Shailley Singh, COO of IAB Tech Lab, advocates for proactive engagement rather than blanket resistance.

He outlines a three-pronged strategy for navigating the AI-driven landscape:

  • Create content scarcity by controlling bot access through tools like robots.txt and web application firewalls (WAFs);

  • Enable discoverability for large language models (LLMs) by offering structured metadata and AI-friendly formats such as LLMs.txt;

  • Monetise content through cost-per-crawl (CPCr) APIs or by establishing direct API-based integrations with LLM platforms.

Meanwhile, Google has rolled out ‘Offerwall’, a monetisation feature in Google Ad Manager, responding to publisher backlash over traffic loss. Offerwall allows readers to unlock content by watching a video, completing a survey, or signing up for a newsletter, offering flexibility beyond traditional ads.

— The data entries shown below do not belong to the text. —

(* ===== verification/FsTrunc.v ===== *)
(** * The end of a file

    [itrunc] frees the blocks of a file, all in the entry of the log that the
    bitmap takes, and [iput] of the last reference to an inode without links
    gives the inode back. *)

From S2P Require Import Prelude StringC Bytes Sleeplock UserMem Blocks Fs FsSpec FsFile FsCache FsRead FsWrite FsWritei.

(** The blocks [F] were freed, and nothing else has changed. *)
Record freed_all (v : gmap Z (list Z)) (sb : superblock) (v' : gmap Z (list Z)) (F : gset Z) : Prop := {
  fa_bit : forall c, 0 <= c < sb_size sb -> bit v' sb c = if decide (c ∈ F) then Some false else bit v sb c;
  fa_other : forall c, ~ meta sb c -> v' !! c = v !! c;
  fa_ok : disk_ok v' sb
}.

Lemma freed_none v sb : disk_ok v sb -> freed_all v sb v ∅.
Proof. intros Hk. split; [|done|done]. intros c _. by rewrite decide_False by set_solver. Qed.

Lemma freed_more v sb v1 v2 F b : freed_all v sb v1 F -> freed v1 sb v2 b -> freed_all v sb v2 ({[b]} ∪ F).
Proof.
  intros [A1 A2 A3] [B1 B2 B3]. split; [|intros c Hc; by rewrite B2, A2|done]. intros c Hc. rewrite B1 by done. destruct (decide (c = b)) as [->|Hne]; [by rewrite decide_True by set_solver|].
  rewrite A1 by done. destruct (decide (c ∈ F)); [by rewrite decide_True by set_solver|by rewrite decide_False by set_solver].
Qed.

(** The first [n] blocks of a file. *)
Definition blocks (v : gmap Z (list Z)) (a : list Z) (n : nat) : gset Z := list_to_set (filter (fun b => b <> 0) ((fun k => blockof v a (Z.of_nat k)) <$> seq 0 n)).

Lemma elem_blocks v a n b : b ∈ blocks v a n <-> b <> 0 /\ exists k, (k < n)%nat /\ blockof v a (Z.of_nat k) = b.
Proof.
  unfold blocks. rewrite elem_of_list_to_set, list_elem_of_filter, list_elem_of_fmap. setoid_rewrite elem_of_seq. split.
  - intros (H0 & k & -> & Hk). split; [done|]. exists k. split; [lia|done].
  - intros (H0 & k & Hk & <-). split; [done|]. exists k. split; [done|lia].
Qed.

Lemma blocks_0 v a : blocks v a 0 = ∅.
Proof. done. Qed.

Lemma blocks_S v a n : blocks v a (S n) = if decide (blockof v a (Z.of_nat n) = 0) then blocks v a n else {[blockof v a (Z.of_nat n)]} ∪ blocks v a n.
Proof.
  apply set_eq. intros b. destruct (decide (blockof v a (Z.of_nat n) = 0)) as [E|E]; rewrite ?elem_of_union, ?elem_of_singleton, !elem_blocks; split.
  - intros (H0 & k & Hk & Hb). split; [done|]. exists k. split; [|done]. destruct (decide (k = n)) as [->|]; [congruence|lia].
  - intros (H0 & k & Hk & Hb). split; [done|]. exists k. split; [lia|done].
  - intros (H0 & k & Hk & Hb). destruct (decide (k = n)) as [->|]; [by left|right]. split; [done|]. exists k. split; [lia|done].
  - intros [->|(H0 & k & Hk & Hb)]; (split; [done|]); [exists n; split; [lia|done]|]. exists k. split; [lia|done].
Qed.

Section FsTrunc.
Context {S U : Type} {HS : HasCtx S} {HO : BlockOps S} {HB : Blocks S} {HU : UserMem U}.

Abbreviation fss := (fss S U).
(* ===== verification/FileSpec.v ===== *)
(** * Open files: counts of references and ends of pipes

    The state of the code as the parts that calls on descriptors change, and what
    each function of file.c does to them. *)

From S2P Require Import Prelude StringC Bytes Sleeplock UserMem Blocks Fs Pipe PipeSpec File Sysfile.

(** ** Counting descriptors *)

(** The descriptors of the process that stand for the file [f]. *)
Fixpoint nfd (f : Z) (o : list Z) : Z :=
  match o with
  | [] => 0
  | g :: o => (if decide (g = f) then 1 else 0) + nfd f o
  end.

Lemma nfd_bounds f o : 0 <= nfd f o <= Z.of_nat (length o).
Proof. induction o as [|g o IH]; cbn [nfd length]; [done|]. case_decide; lia. Qed.

Lemma nfd_insert f o k g h : o !! k = Some g -> nfd f (<[k := h]> o) = nfd f o - (if decide (g = f) then 1 else 0) + (if decide (h = f) then 1 else 0).
Proof.
  revert k. induction o as [|x o IH]; intros [|k] Hk; [done|done| |].
  - injection Hk as ->. change (<[0%nat := h]> (g :: o)) with (h :: o). cbn [nfd]. lia.
  - change (<[Datatypes.S k := h]> (x :: o)) with (x :: <[k := h]> o). cbn [nfd]. rewrite (IH k Hk). lia.
Qed.

Lemma nfd_pos f o k : o !! k = Some f -> 0 < nfd f o.
Proof.
  revert k. induction o as [|x o IH]; intros [|k] Hk; [done|done| |]; cbn [nfd]; pose proof (nfd_bounds f o).
  - injection Hk as ->. rewrite decide_True by done. lia.
  - pose proof (IH k Hk). case_decide; lia.
Qed.

(** The first unused entry, or none. *)
Lemma free_file_ok l : forall f, match free_file l f with
  | Some g => f <= g /\ exists x, aget l (g - f) = Some x /\ f_ref x = 0
  | None => forall j x, aget l j = Some x -> f_ref x <> 0
  end.
Proof.
  induction l as [|y l IH]; intros f; cbn [free_file]; [intros j x H; apply aget_Some_lt in H; cbn in H; lia|].
  destruct (Z.eqb_spec (f_ref y) 0) as [Hy|Hy]; [split; [lia|]; exists y; by rewrite Z.sub_diag|]. specialize (IH (f + 1)). destruct (free_file l (f + 1)) as [g|].
  - destruct IH as (Hg & x & Hx & H0). split; [lia|]. exists x. rewrite aget_cons, (proj2 (Z.eqb_neq _ _)) by lia. by replace (g - f - 1) with (g - (f + 1)) by lia.
  - intros j x. rewrite aget_cons. destruct (j =? 0); [by intros [= <-]|apply IH].
Qed.

Lemma free_fd_ok o : forall fd, match free_fd o fd with
  | Some d => fd <= d /\ aget o (d - fd) = Some 0 /\ (forall j g, fd <= j < d -> aget o (j - fd) = Some g -> g <> 0)
  | None => forall j g, aget o j = Some g -> g <> 0
  end.
Proof.
  induction o as [|y o IH]; intros fd; cbn [free_fd]; [intros j x H; apply aget_Some_lt in H; cbn in H; lia|].
  destruct (Z.eqb_spec y 0) as [->|Hy]; [rewrite Z.sub_diag; split_and!; [lia|done|lia]|]. specialize (IH (fd + 1)). destruct (free_fd o (fd + 1)) as [d|].
  - destruct IH as (Hd & Ha & Hlt). rewrite aget_cons, (proj2 (Z.eqb_neq _ _)) by lia. replace (d - fd - 1) with (d - (fd + 1)) by lia. split_and!; [lia|done|].
    intros j g Hj. rewrite aget_cons. destruct (Z.eqb_spec (j - fd) 0); [by intros [= <-]|]. replace (j - fd - 1) with (j - (fd + 1)) by lia. apply Hlt. lia.
  - intros j g. rewrite aget_cons. destruct (j =? 0); [by intros [= <-]|apply IH].
Qed.

(** ** What the allocator promises about the pages of pipes *)

Class KernelMemOk (U : Type) {HU : UserMem U} {HK : KernelMem U} := {
  km_owned : U -> gset Z;
  km_kalloc_ok : forall u, um_inv u -> exists a u', km_kalloc u = Ret a u' /\ um_inv u' /\ (forall x, um_read u' x = um_read u x) /\
    (a = 0 /\ km_owned u' = km_owned u \/ a <> 0 /\ a ∉ km_owned u /\ km_owned u' = {[a]} ∪ km_owned u);
  km_kfree_ok : forall u a, um_inv u -> a ∈ km_owned u -> exists u', km_kfree a u = Ret tt u' /\ um_inv u' /\ (forall x, um_read u' x = um_read u x) /\
    km_owned u' = km_owned u ∖ {[a]};
  km_copyout_owned : forall u va src r u', um_inv u -> um_copyout va src u = Ret r u' -> km_owned u' = km_owned u
}.

(** ** The parts of the state *)

Section FileSpec.
Context {S U : Type} {HS : HasCtx S} {HO : BlockOps S} {HU : UserMem U} {HK : KernelMem U}.
Context (fuel : nat) (s0 : ks S U).

(** The state [s0] with arguments [a], thread [c], open files [ft], pipes [pp],
    descriptors [o] and memory [u]. *)
Definition at_ (a : list Z) (c : ctx) (ft : list file) (pp : gmap Z pipe) (o : list Z) (u : U) : ks S U :=
  let f := kfs s0 in mkks (mkfs (set_cx c (fblk f)) (fsb f) (icache f) (mkumem u (um_kern (fum f))) (cwd f)) ft pp o (ksz s0) a.

Lemma cx_at a c ft pp o u : cx (at_ a c ft pp o u) = c.
Proof. apply cx_set. Qed.

Lemma set_cx_at a c c' ft pp o u : set_cx c' (at_ a c ft pp o u) = at_ a c' ft pp o u.
Proof.
  change (let f := kfs s0 in mkks (mkfs (set_cx c' (set_cx c (fblk f))) (fsb f) (icache f) (mkumem u (um_kern (fum f))) (cwd f)) ft pp o (ksz s0) a = at_ a c' ft pp o u).
  cbv zeta. by rewrite set_cx_twice.
Qed.

Lemma acquire_at l a c ft pp o u : l ∉ held c -> acquire l (at_ a c ft pp o u) = Ret tt (at_ a (locked_cx l c) ft pp o u).
Proof. intros H. rewrite acquire_ok by (by rewrite cx_at). by rewrite cx_at, set_cx_at. Qed.

Lemma release_at l a c ft pp o u : cx_wf c -> l ∉ held c -> release l (at_ a (locked_cx l c) ft pp o u) = Ret tt (at_ a (touch c) ft pp o u).
Proof. intros Hw H. rewrite (release_ok l c); [by rewrite set_cx_at|done|done|]. by rewrite cx_at, locked_touch. Qed.

Lemma getf_at f x a c ft pp o u : aget ft (f - 1) = Some x -> getf f (at_ a c ft pp o u) = Ret x (at_ a c ft pp o u).
Proof. intros H. unfold getf. change (ftable (at_ a c ft pp o u)) with ft. by rewrite H. Qed.

Lemma setf_at f g x a c ft pp o u : aget ft (f - 1) = Some x -> setf f g (at_ a c ft pp o u) = Ret tt (at_ a c (<[Z.to_nat (f - 1) := g x]> ft) pp o u).
Proof.
  intros H. unfold setf. run (getf_at f x a c ft pp o u H). mstep. change (ftable (at_ a c ft pp o u)) with ft. rewrite aset_is_Some by (by apply (aget_Some_lt _ _ _ H)). done.
Qed.

Lemma onuser_at {A} (m : M U A) a c ft pp o u r u' : m u = Ret r u' -> onuser m (at_ a c ft pp o u) = Ret r (at_ a c ft pp o u').
Proof.
  intros H. unfold onuser, onfs, onu. rewrite (zoom_ret kfs set_kfs _ _ r (set_fum (mkumem u' (um_kern (fum (kfs s0)))) (kfs (at_ a c ft pp o u)))); [done|].
  rewrite (zoom_ret fum set_fum _ _ r (mkumem u' (um_kern (fum (kfs s0))))); [done|]. by rewrite (zoom_ret um_user set_um_user m _ r u').
Qed.

Lemma onpipe_at {A} pi (m : M (pst U) A) a c ft pp o u r c' p' u' : m (mkpst c (pp !! pi) u) = Ret r (mkpst c' p' u') ->
  onpipe pi m (at_ a c ft pp o u) = Ret r (at_ a c' ft (partial_alter (fun _ => p') pi pp) o u').
Proof.
  intros H. unfold onpipe. rewrite (zoom_ret (pipe_of pi) (put_pipe pi) m _ r (mkpst c' p' u')); [|unfold pipe_of; by rewrite cx_at].
  unfold put_pipe. cbn [pcx ppipe pmemu]. change (set_pipes ?q (at_ a c ft pp o u)) with (at_ a c ft q o u). by rewrite set_cx_at.
Qed.

(** ** file.c *)

Lemma filealloc_at a c ft pp o u : cx_wf c -> ftable_lock ∉ held c ->
  filealloc (at_ a c ft pp o u) =
    match free_file ft 1 with
    | Some f => match aget ft (f - 1) with Some x => Ret f (at_ a (touch c) (<[Z.to_nat (f - 1) := set_f_ref 1 x]> ft) pp o u) | None => Fault end
    | None => Ret 0 (at_ a (touch c) ft pp o u)
    end.
Proof.
  intros Hw Hl. unfold filealloc. rewrite (bind_ret_l _ _ _ _ _ (acquire_at _ a c ft pp o u Hl)). mstep. change (ftable (at_ a (locked_cx ftable_lock c) ft pp o u)) with ft.
  pose proof (free_file_ok ft 1) as H. destruct (free_file ft 1) as [f|].
  - destruct H as (_ & x & Hx & _). rewrite Hx, (bind_ret_l _ _ _ _ _ (setf_at f _ x a _ ft pp o u Hx)). by rewrite (bind_ret_l _ _ _ _ _ (release_at _ a c _ pp o u Hw Hl)).
  - by rewrite (bind_ret_l _ _ _ _ _ (release_at _ a c _ pp o u Hw Hl)).
Qed.

Lemma filedup_at a c ft pp o u f x : cx_wf c -> ftable_lock ∉ held c -> aget ft (f - 1) = Some x -> 1 <= f_ref x ->
  filedup f (at_ a c ft pp o u) = Ret f (at_ a (touch c) (<[Z.to_nat (f - 1) := set_f_ref (s32 (f_ref x + 1)) x]> ft) pp o u).
Proof.
  intros Hw Hl Hx Hr. unfold filedup. rewrite (bind_ret_l _ _ _ _ _ (acquire_at _ a c ft pp o u Hl)), (bind_ret_l _ _ _ _ _ (getf_at f x a _ ft pp o u Hx)), (proj2 (Z.ltb_ge _ _)) by lia.
  rewrite (bind_ret_l _ _ _ _ _ (setf_at f _ x a _ ft pp o u Hx)). by rewrite (bind_ret_l _ _ _ _ _ (release_at _ a c _ pp o u Hw Hl)).
Qed.

(** What is left of a file whose last reference goes. *)
Definition closed (x : file) : file := set_f_type FD_NONE (set_f_ref 0 x).

(** The first part of [fileclose]: one reference less, or the end of the file. *)
Lemma fileclose_at a c ft pp o u f x : cx_wf c -> ftable_lock ∉ held c -> aget ft (f - 1) = Some x -> 1 <= f_ref x < 2 ^ 31 ->
  let put y := at_ a (touch c) (<[Z.to_nat (f - 1) := y]> ft) pp o u in
  if decide (f_ref x = 1) then
    fileclose fuel f (at_ a c ft pp o u) =
      match f_type x with
      | FD_PIPE => pipe_close (f_pipe x) (f_writable x)
      | FD_INODE | FD_DEVICE =>
          d <- ip_dev (f_ip x) ;; begin_op d ;;; onfs (iput fuel (f_ip x)) ;;; d <- ip_dev (f_ip x) ;; end_op d
      | _ => ret tt
      end (put (closed x))
  else fileclose fuel f (at_ a c ft pp o u) = Ret tt (put (set_f_ref (f_ref x - 1) x)).
Proof.
  intros Hw Hl Hx Hr put. pose proof (aget_Some_lt _ _ _ Hx) as Hlt. unfold fileclose.
  rewrite (bind_ret_l _ _ _ _ _ (acquire_at _ a c ft pp o u Hl)), (bind_ret_l _ _ _ _ _ (getf_at f x a _ ft pp o u Hx)), (proj2 (Z.ltb_ge _ _)) by lia.
  rewrite s32_small by lia. rewrite (bind_ret_l _ _ _ _ _ (setf_at f _ x a _ ft pp o u Hx)). case_decide as H1.
  - rewrite (proj2 (Z.ltb_ge _ _)) by lia. set (y := set_f_ref (f_ref x - 1) x).
    assert (Hy : aget (<[Z.to_nat (f - 1) := y]> ft) (f - 1) = Some y) by (rewrite aget_insert by done; by rewrite decide_True).
    rewrite (bind_ret_l _ _ _ _ _ (getf_at f y a _ _ pp o u Hy)), (bind_ret_l _ _ _ _ _ (setf_at f _ y a _ _ pp o u Hy)), list_insert_insert_eq.
    rewrite (bind_ret_l _ _ _ _ _ (release_at _ a c _ pp o u Hw Hl)). by destruct x as [[] ? ? ? ? ? ? ? ? ?].
  - rewrite (proj2 (Z.ltb_lt _ _)) by lia. by apply release_at.
Qed.

(** A new file that is closed at once leaves no trace. *)
Lemma closed_free x : f_ref x = 0 -> f_type x = FD_NONE -> closed (set_f_ref 1 x) = x.
Proof. destruct x; cbn. by intros -> ->. Qed.

Lemma set_fd_at fd f g a c ft pp o u : aget o fd = Some g -> set_fd fd f (at_ a c ft pp o u) = Ret tt (at_ a c ft pp (<[Z.to_nat fd := f]> o) u).
Proof. intros H. unfold set_fd. mstep. change (kofile (at_ a c ft pp o u)) with o. rewrite aset_is_Some by (by apply (aget_Some_lt _ _ _ H)). done. Qed.

Lemma fdalloc_at f a c ft pp o u : length o = 16%nat -> f <> 0 ->
  fdalloc f (at_ a c ft pp o u) = match free_fd o 0 with Some fd => Ret fd (at_ a c ft pp (<[Z.to_nat fd := f]> o) u) | None => Ret (-1) (at_ a c ft pp o u) end.
Proof.
  intros Hlen Hf. unfold fdalloc. mstep. change (kofile (at_ a c ft pp o u)) with o. rewrite take_ge by (rewrite Hlen; done). pose proof (free_fd_ok o 0) as H.
  destruct (free_fd o 0) as [fd|]; [|done]. destruct H as (_ & H & _). rewrite Z.sub_0_r in H. by rewrite (bind_ret_l _ _ _ _ _ (set_fd_at fd f 0 a c ft pp o u H)).
Qed.
End FileSpec.

Lemma at_whole {S U} {HS : HasCtx S} (s : ks S U) : at_ s (kargs s) (cx s) (ftable s) (pipes s) (kofile s) (um_user (fum (kfs s))) = s.
Proof. destruct s as [[b sb ic [u m] w] ft pp o sz a]. unfold at_. cbn -[set_cx cx]. change (cx (mkks _ _ _ _ _ _)) with (cx b). by rewrite set_cx_cx. Qed.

It’s a clear signal that Google is listening, but still calling the shots.

The road ahead: Adapt or fade

Despite Google’s repeated assurances that AI Overviews won’t harm traffic, the publisher community remains unconvinced. As instant answers replace page visits, trust and revenue are both at risk.

“This is a defining moment,” Sen said. “You can’t outrun AI. But you can outsmart it by becoming indispensable to a clearly defined audience.”

Publishers must now choose: chase diminishing clicks, or build durable, direct relationships that AI can’t displace.